There are three representations of signed data ： Original code , Inverse code , Complement code

As long as you know the original code   The latter two codes can be easily solved

8 Bit source code highest 0 A positive sign ,1 A minus sign The range of the last seven digits is [0,127]

therefore 8 Range of bit source code [-127,127] So there are two steps to determine the original code of a number ：1： The sign determines the highest position 2： The absolute value of the number determines the last seven digits

Understand the original code The inverse code is easy to understand ： The inverse code is based on the original code , Except for the highest position （ Sign bit ）, The rest is reversed

Understand the inverse code Complement is easy to understand ： Complement is based on inverse On the basis of irony +1

And these three codes , Complement is the most important Because in the computer system , All values are represented and stored by complements .

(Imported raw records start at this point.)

(* ===== verification/PciLeases.v ===== *)
(** * Which machine holds a device

    The device operations of [vmd/src/state/manager.rs]: the table of leases, attaching
    and detaching a device, and what creating, starting, deleting and rediscovering a
    machine do to its devices. The rest of those last four (images, processes, mounts)
    is opaque work that may fail. *)

From S2P Require Import Prelude ContentHash Effects Etcd ControlBus SessionRoutes Reconcile Pci PciHost.
From Stdlib Require Import ZArith Ascii.

(** ** Data *)

(** The parts of [VmMetadata] and [VmRuntime] that decide about devices. *)
Record VmInner := MkVmInner {
  vi_macos_vz : bool;
  vi_capability_pci : bool;
  vi_architecture : string;
  vi_state : VmState;                       (** of the runtime *)
  vi_monitor : bool;                        (** a monitor is connected *)
  vi_pci_devices : list PciDeviceAssignmentSpec;
}.

Definition set_devices (v : VmInner) (l : list PciDeviceAssignmentSpec) : VmInner :=
  MkVmInner (vi_macos_vz v) (vi_capability_pci v) (vi_architecture v) (vi_state v) (vi_monitor v) l.

Inductive ManagerError :=
| VmNotFound
| InvalidState
| PciConflict (s : string)
| PciUnavailable (s : string)
| Unsupported (s : string)
| OtherError (e : chain).

Record PciActionResult := MkAction { pa_devices : list PciDeviceAssignmentSpec; pa_restart_required : bool; pa_detail : string }.

Record ManagerConfig := MkManager {
  mc_pci : PciConfig;
  mc_sysfs_root : string;
  mc_dev_root : string;
  mc_linux : bool;
  mc_host_arch : string;
  mc_ha_mode : bool;
  mc_uid : Z;
  mc_gid : Z;
}.

Definition ARCH_AMD64 : string := "amd64".

Definition is_running (s : VmState) : bool := match s with VmRunning | Paused => true | _ => false end.

(** ** Operations

    The lock of a machine and the mutex of the leases block while another task holds
    them. [LSave] writes the devices a machine has in memory to its [vm.json]. *)

Inductive MonitorCommand := DeviceAdd (id bdf : string) | DeviceDelWait (id : string).

Inductive LeaseE : Type -> Type :=
| LHost {A : Type} (e : PciE A) : LeaseE A
| LUuid : LeaseE string
| LFind (vm : string) : LeaseE bool
| LLock (vm : string) : LeaseE VmInner
| LUnlock (vm : string) : LeaseE unit
| LWrite (vm : string) (devices : list PciDeviceAssignmentSpec) : LeaseE unit
| LSave (vm : string) : LeaseE (result string unit)
| LSaveNew (vm : string) (devices : list PciDeviceAssignmentSpec) : LeaseE (result string unit)
| LRemoveDir (vm : string) : LeaseE (result string unit)
| LInsert (vm : string) (inner : VmInner) : LeaseE unit
| LRemove (vm : string) : LeaseE unit
| LBeginDelete (vm : string) : LeaseE bool
| LEndDelete (vm : string) : LeaseE unit
| LDeleteRequested (vm : string) : LeaseE bool
| LLeases : LeaseE (gmap string string)
| LLeasesSet (leases : gmap string string) : LeaseE unit
| LMonitor (c : MonitorCommand) : LeaseE (result string unit)
| LWork (what : string) : LeaseE (result ManagerError unit).

Abbreviation Lease := (prog LeaseE).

So the following focuses on the method of calculating complement （ This question is also based on complement ）

First study negative numbers ：

for instance ： seek -1 Complement So we know -1 The original code of is 10000001

that -1 The inverse of is 11111110 that -1 The complement of is 11111111

It's that simple . Then for negative numbers [-127,-1] Can follow the above similar requirements -1 The method of calculation

And then to -128, We Regulations Its complement is 10000000

Then study positive numbers ：

A complement to a positive number = The inverse of a positive number = The original code of a positive number     Sum up 8 The representation range of bit complement [-128,127]

therefore , After knowing the three codes （ The most important thing is complement ）, Return to the topic , Right now Bytes as the value of a signed integer Is the concept of clear ？ In fact, let's find the complement of each integer  

Each line of Chinese characters has 32 Bytes make up ,16*16 The pixel ： a line 2 Bytes , A byte 8 position , form 16 That's ok

So print it out ： So the question is what is the power of nine ？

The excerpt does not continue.